■ **What is needed**: Reproduce the data below line by line, from its first line to the line with "(exceptions, JSON values", both included, and nothing past that point.

■ **Stored items from a collection**:

◇ ◇ ◇ ◇ ◇ ◇ ◇

(** * Holiday planner: a shallow embedding of the Python sources

    The development follows the layout of the repository:

    - [Py]            the fragment of Python's object model the program relies on
                      (exceptions, JSON values as returned by [json.load],
                      [in], indexing, iteration, [int], [str]);
    - [Datetime]      [datetime.datetime], the proleptic Gregorian calendar and the
                      two format directives the program uses;
    - [HolidayLoader] [utils/holiday_loader.py];
    - [StorageManager] [utils/storage.py];
    - [CalendarWidget] [gui/calendar_widget.py];
    - [HolidayPlanner] [gui/holiday_planner.py];
    - [HolidayUpdater] [scripts/update_holidays.py].

    Strings are sequences of 8-bit characters; the decimal digits are
    ['0'..'9'].  Sets of datetimes are finite sets ([gset]), dictionaries coming
    from JSON are association lists in insertion order (the keys of a
    dictionary are distinct; a lookup reads the first binding of a key). *)

From Stdlib Require Import ZArith Lia Ascii.
From Stdlib Require SpecFloat.
From stdpp Require Import base tactics option list sorting gmap sets strings pretty.

Set Warnings "-register-all,-clear-no-such-hyp".
Local Open Scope Z_scope.

(** ** Python values and exceptions *)
Module Py.

Inductive exn : Type :=
  | KeyError | ValueError | TypeError | AttributeError | OSError | OverflowError.

#[global] Instance exn_eq_dec : EqDecision exn.
Proof. solve_decision. Defined.

(** The outcome of evaluating an expression: a value, or a raised exception. *)
Inductive result (A : Type) : Type :=
  | Ok (a : A)
  | Raise (e : exn).
Arguments Ok {A} a.
Arguments Raise {A} e.

#[global] Instance result_eq_dec {A} `{EqDecision A} : EqDecision (result A).
Proof. solve_decision. Defined.

#[global] Instance result_ret : MRet result := @Ok.
#[global] Instance result_bind : MBind result := λ A B f m,
  match m with Ok a => f a | Raise e => Raise e end.
#[global] Instance result_fmap : FMap result := λ A B f m,
  match m with Ok a => Ok (f a) | Raise e => Raise e end.

(** [try: body except (e1, e2, ...): handler] *)
Definition try_except {A} (body : result A) (caught : list exn)
    (handler : exn → result A) : result A :=
  match body with
  | Ok a => Ok a
  | Raise e => if bool_decide (e ∈ caught) then handler e else Raise e
  end.

(** [try: body except Exception: handler] *)
Definition try_except_Exception {A} (body : result A)
    (handler : exn → result A) : result A :=
  match body with
  | Ok a => Ok a
  | Raise e => handler e
  end.

(** A [for] loop whose body updates a loop state and may raise. *)
Fixpoint for_each {X S} (xs : list X) (body : X → S → result S) (s : S) : result S :=
  match xs with
  | [] => Ok s
  | x :: xs' => s' ← body x s; for_each xs' body s'
  end.

(** What [json.load] can return. *)
Inductive json : Type :=
  | JNull
  | JBool (b : bool)
  | JInt (z : Z)
  | JFloat (x : SpecFloat.spec_float)
  | JStr (s : string)
  | JList (items : list json)
  | JDict (entries : list (string * json)).

Definition is_str (key : string) (v : json) : bool :=
  match v with JStr s => bool_decide (s = key) | _ => false end.

Fixpoint prefix_of (p s : string) : bool :=
  match p, s with
  | EmptyString, _ => true
  | String a p', String b s' => bool_decide (a = b) && prefix_of p' s'
  | String _ _, EmptyString => false
  end.

(** [sub in s] for two strings. *)
Fixpoint substring_of (sub s : string) : bool :=
  prefix_of sub s ||
  match s with
  | EmptyString => false
  | String _ s' => substring_of sub s'
  end.

Definition dict_lookup (key : string) (entries : list (string * json)) : option json :=
  snd <$> List.find (λ kv, bool_decide (kv.1 = key)) entries.

(** [key in v] for a string [key]. *)
Definition contains (v : json) (key : string) : result bool :=
  match v with
  | JDict entries => Ok (bool_decide (is_Some (dict_lookup key entries)))
  | JList items => Ok (existsb (is_str key) items)
  | JStr s => Ok (substring_of key s)
  | _ => Raise TypeError
  end.

(** [v[key]] for a string [key]. *)
Definition getitem (v : json) (key : string) : result json :=
  match v with
  | JDict entries =>
      match dict_lookup key entries with
      | Some x => Ok x
      | None => Raise KeyError
      end
  | _ => Raise TypeError
  end.

(** [v.get(key, default)] *)
Definition get (v : json) (key : string) (dflt : json) : result json :=
  match v with
  | JDict entries => Ok (default dflt (dict_lookup key entries))
  | _ => Raise AttributeError
  end.

(** [v.keys()] *)
Definition keys (v : json) : result (list string) :=
  match v with
  | JDict entries => Ok (fst <$> entries)
  | _ => Raise AttributeError
  end.

Fixpoint chars (s : string) : list json :=
  match s with
  | EmptyString => []
  | String c s' => JStr (String c EmptyString) :: chars s'
  end.

(** The items a [for x in v] loop visits. *)
Definition iter (v : json) : result (list json) :=
  match v with
  | JList items => Ok items
  | JDict entries => Ok ((λ kv, JStr kv.1) <$> entries)
  | JStr s => Ok (chars s)
  | _ => Raise TypeError
  end.

(** [bool(v)]: the truth value of an object. *)
Definition truthy (v : json) : bool :=
  match v with
  | JNull => false
  | JBool b => b
  | JInt z => negb (bool_decide (z = 0))
  | JFloat (SpecFloat.S754_zero _) => false
  | JFloat _ => true
  | JStr s => negb (bool_decide (s = EmptyString))
  | JList items => negb (bool_decide (items = []))
  | JDict entries => negb (bool_decide (entries = []))
  end.

(** [str(n)] for an integer. *)
Definition str (n : Z) : string := pretty n.

Definition digit_value (c : ascii) : option Z :=
  let n := Z.of_nat (nat_of_ascii c) in
  if bool_decide (48 ≤ n ≤ 57) then Some (n - 48) else None.

(** Whitespace as [str.strip] and [int] see it (tab, line feed, vertical tab,
    form feed, carriage return, the four separators and space). *)
Definition is_space (c : ascii) : bool :=
  let n := Z.of_nat (nat_of_ascii c) in
  bool_decide (9 ≤ n ≤ 13) || bool_decide (28 ≤ n ≤ 32).

Fixpoint lstrip (s : string) : string :=
  match s with
  | String c s' => if is_space c then lstrip s' else s
  | EmptyString => EmptyString
  end.

Fixpoint rstrip (s : string) : string :=
  match s with
  | String c s' =>
      match rstrip s' with
      | EmptyString => if is_space c then EmptyString else String c EmptyString
      | r => String c r
      end
  | EmptyString => EmptyString
  end.

(** Decimal digits with single underscores between them. *)
Fixpoint int_digits (acc : Z) (after_digit : bool) (s : string) : option Z :=
  match s with
  | EmptyString => if after_digit then Some acc else None
  | String c s' =>
      if bool_decide (c = "_"%char) then
        if after_digit then int_digits acc false s' else None
      else
        match digit_value c with
        | Some d => int_digits (10 * acc + d) true s'
        | None => None
        end
  end.

(** [int(s)] for a string, base ten (the interpreter's limit on the number of
    digits is not modelled). *)
Definition int (s : string) : result Z :=
  let body :=
    match lstrip (rstrip s) with
    | String "-" r => Z.opp <$> int_digits 0 false r
    | String "+" r => int_digits 0 false r
    | r => int_digits 0 false r
    end in
  match body with
  | Some z => Ok z
  | None => Raise ValueError
  end.

End Py.

(** ** [datetime.datetime] *)
Module Datetime.
Import Py.

Record datetime : Type := mk {
  year : Z; month : Z; day : Z;
  hour : Z; minute : Z; second : Z; microsecond : Z
}.

#[global] Instance datetime_eq_dec : EqDecision datetime.
Proof. solve_decision. Defined.

#[global] Instance datetime_countable : Countable datetime :=
  inj_countable
    (λ d, [year d; month d; day d; hour d; minute d; second d; microsecond d])
    (λ l, match l with
          | [y; m; d; h; mi; s; us] => Some (mk y m d h mi s us)
          | _ => None
          end)
    (λ d, match d with mk _ _ _ _ _ _ _ => eq_refl end).

(** [d.date()]: the calendar date of a datetime. *)
Definition date (d : datetime) : Z * Z * Z := (year d, month d, day d).

(** The proleptic Gregorian calendar, as in the standard library. *)
Definition MINYEAR : Z := 1.
Definition MAXYEAR : Z := 9999.
Definition MAXORDINAL : Z := 3652059.

Definition is_leap (y : Z) : bool :=
  bool_decide (y `mod` 4 = 0) &&
  (negb (bool_decide (y `mod` 100 = 0)) || bool_decide (y `mod` 400 = 0)).

Definition DAYS_IN_MONTH (m : Z) : Z :=
  match m with
  | 1 => 31 | 2 => 28 | 3 => 31 | 4 => 30 | 5 => 31 | 6 => 30
  | 7 => 31 | 8 => 31 | 9 => 30 | 10 => 31 | 11 => 30 | 12 => 31
  | _ => -1
  end.

Definition DAYS_BEFORE_MONTH (m : Z) : Z :=
  match m with
  | 1 => 0 | 2 => 31 | 3 => 59 | 4 => 90 | 5 => 120 | 6 => 151
  | 7 => 181 | 8 => 212 | 9 => 243 | 10 => 273 | 11 => 304 | 12 => 334
  | _ => -1
  end.

Definition days_before_year (y : Z) : Z :=
  let y' := y - 1 in y' * 365 + y' `div` 4 - y' `div` 100 + y' `div` 400.

Definition days_in_month (y m : Z) : Z :=
  if bool_decide (m = 2) && is_leap y then 29 else DAYS_IN_MONTH m.

Definition days_before_month (y m : Z) : Z :=
  DAYS_BEFORE_MONTH m + (if bool_decide (2 < m) && is_leap y then 1 else 0).

Definition ymd2ord (y m d : Z) : Z :=
  days_before_year y + days_before_month y m + d.

Definition DI400Y : Z := 146097.
Definition DI100Y : Z := 36524.
Definition DI4Y : Z := 1461.

Definition ord2ymd (n : Z) : Z * Z * Z :=
  let n := n - 1 in
  let n400 := n `div` DI400Y in let n := n `mod` DI400Y in
  let y := n400 * 400 + 1 in
  let n100 := n `div` DI100Y in let n := n `mod` DI100Y in
  let n4 := n `div` DI4Y in let n := n `mod` DI4Y in
  let n1 := n `div` 365 in let n := n `mod` 365 in
  let y := y + n100 * 100 + n4 * 4 + n1 in
  if bool_decide (n1 = 4) || bool_decide (n100 = 4) then (y - 1, 12, 31)
  else
    let leapyear :=
      bool_decide (n1 = 3) && (negb (bool_decide (n4 = 24)) || bool_decide (n100 = 3)) in
    let m := Z.shiftr (n + 50) 5 in
    let preceding :=
      DAYS_BEFORE_MONTH m + (if bool_decide (2 < m) && leapyear then 1 else 0) in
    if bool_decide (n < preceding) then
      let m := m - 1 in
      let preceding :=
        preceding - (DAYS_IN_MONTH m + (if bool_decide (m = 2) && leapyear then 1 else 0)) in
      (y, m, n - preceding + 1)
    else (y, m, n - preceding + 1).

Definition valid_date (y m d : Z) : bool :=
  bool_decide (MINYEAR ≤ y ≤ MAXYEAR) && bool_decide (1 ≤ m ≤ 12) &&
  bool_decide (1 ≤ d ≤ days_in_month y m).

(** [datetime(y, m, d)]: midnight of the given day, [ValueError] when the
    fields are out of range. *)
Definition new (y m d : Z) : result datetime :=
  if valid_date y m d then Ok (mk y m d 0 0 0 0) else Raise ValueError.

◇ ◇ ◇ ◇ ◇ ◇ ◇

■ **Expected answer**:
(** * Holiday planner: a shallow embedding of the Python sources

    The development follows the layout of the repository:

    - [Py]            the fragment of Python's object model the program relies on
                      (exceptions, JSON values as returned by [json.load],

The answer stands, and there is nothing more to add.